This is why:BasharOfTheAges wrote: You didn't answer the question at all. Why would you expect anyone to help out a system that's actively working against their own interests? Because it produces less entertaining contests?
Know what that is? The number of videos submitted to the org, by year. The trend is pretty obvious.
The AMV community is drying up, despite the fact that barriers to entry are basically nonexistent now. I'm not going to say there aren't ANY newer editors. Through the League, we've gotten to see some amazing newer editors - folks like Shorisquared, TritioAFB, and Unlucky Artist - grow through the years into veterans of their own accord. But this is the exception now. And there are probably a lot of reasons for this. Anime just isn't as popular as it was 10 years ago. Music artists and Japanese producers cracking down on Youtube.
It's not that the interest isn't still there. We see this at every convention we go to. AMVs are a work of art like no other, and they are still a major draw, even though more and more cons see the AMV contest as relatively unimportant. People come up to us after every contest and start talking with us about how to get started making AMVs and do we have any tips.
It's that the new barrier to entry is the fact that contests are dominated by veterans. That every contest is the same. That unless you have been editing for years and years, you have no chance of having your video shown to the public. And people are never taking up the art or quitting immediately.
And while that might be great right now for the 30 or so of y'all who make all the top-tier videos, compare that to the thousands of cosplayers that participate in convention contests. Then imagine that Jessica Nigri and Yaya Han flew to every single convention in the country and won every single award. No one would even bother competing anymore. And you all see where the trend is going. Contests would eventually end completely.

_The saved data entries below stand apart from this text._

Definition math_max (x y : number) : number :=
  match SFcompare x y with
  | None => NaN
  | Some Lt => y
  | Some Gt => x
  | Some Eq => if is_neg_zero x then y else x
  end.

(** A number that is not NaN and whose sign bit is [s]. *)
Inductive signed (s : bool) : number -> Prop :=
| signed_zero : signed s (S754_zero s)
| signed_inf : signed s (S754_infinity s)
| signed_fin : forall m e, signed s (S754_finite s m e).

Definition not_nan (x : number) : Prop := x <> NaN.

Definition positive_finite (x : number) : Prop :=
  exists m e, x = S754_finite false m e.

Definition is_positive_finite (x : number) : bool :=
  match x with S754_finite false _ _ => true | _ => false end.

(** [x <= y] *)
Definition le (x y : number) : bool := SFleb x y.

End JsNumber.

Import JsNumber.


(* ================================================================== *)
(** * Optional values and scores                                       *)
(* ================================================================== *)

(** Similarity and relevance scores are modelled as exact rationals.
    [x || d] on an optional number takes [d] for a missing one and for
    zero. *)
Definition Qgtb (x y : Q) : bool := negb (Qle_bool x y).

Definition Q_or (x : option Q) (d : Q) : Q :=
  match x with
  | Some q => if Qeq_bool q 0%Q then d else q
  | None => d
  end.

Definition Z_or (x : option Z) (d : Z) : Z :=
  match x with
  | Some z => if z =? 0 then d else z
  | None => d
  end.

(** The sign bit of a number ([false] for NaN, which has none that can
    be observed). *)
Definition sign_bit (x : number) : bool :=
  match x with
  | S754_zero s | S754_infinity s | S754_finite s _ _ => s
  | S754_nan => false
  end.

(** The double [2^e], for an exponent in the normal range. *)
Definition pow2 (e : Z) : number := S754_finite false 4503599627370496 (e - 52).

(* ================================================================== *)
(** * JavaScript strings                                               *)
(* ================================================================== *)

(** A string is its sequence of UTF-16 code units, so that [length],
    [slice] and [indexOf] count what the host counts. *)
Module JsString.

Definition jsstring := list N.

(** Literals are written as in the source and decoded from UTF-8 (one
    to three bytes a character, which covers Latin and Cyrillic). *)
Fixpoint utf16_of_bytes (bytes : list N) : jsstring :=
  match bytes with
  | [] => []
  | b0 :: rest =>
      if (b0 <? 128)%N then b0 :: utf16_of_bytes rest
      else if (b0 <? 224)%N then
        match rest with
        | b1 :: rest' => ((b0 - 192) * 64 + (b1 - 128))%N :: utf16_of_bytes rest'
        | [] => []
        end
      else
        match rest with
        | b1 :: b2 :: rest' =>
            ((b0 - 224) * 4096 + (b1 - 128) * 64 + (b2 - 128))%N
              :: utf16_of_bytes rest'
        | _ => []
        end
  end.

Lesser known, lesser skilled, and lesser experienced editors need to be encouraged if AMVs as an art form are going to flourish.
Look at it this way: AMVs have already become unimportant enough to most conventions that about a dozen of them - some of them very large and prestigious - care so little that they're letting two relatively complete nobodies handle their entire lot of AMV programming. And if it WASN'T for these two complete nobodies, a lot of these cons wouldn't have contests at all.
We weren't kidding when we said one of our goals with AMV League was to make AMVs important again.
We can't do it by ourselves, and this isn't about us anyway.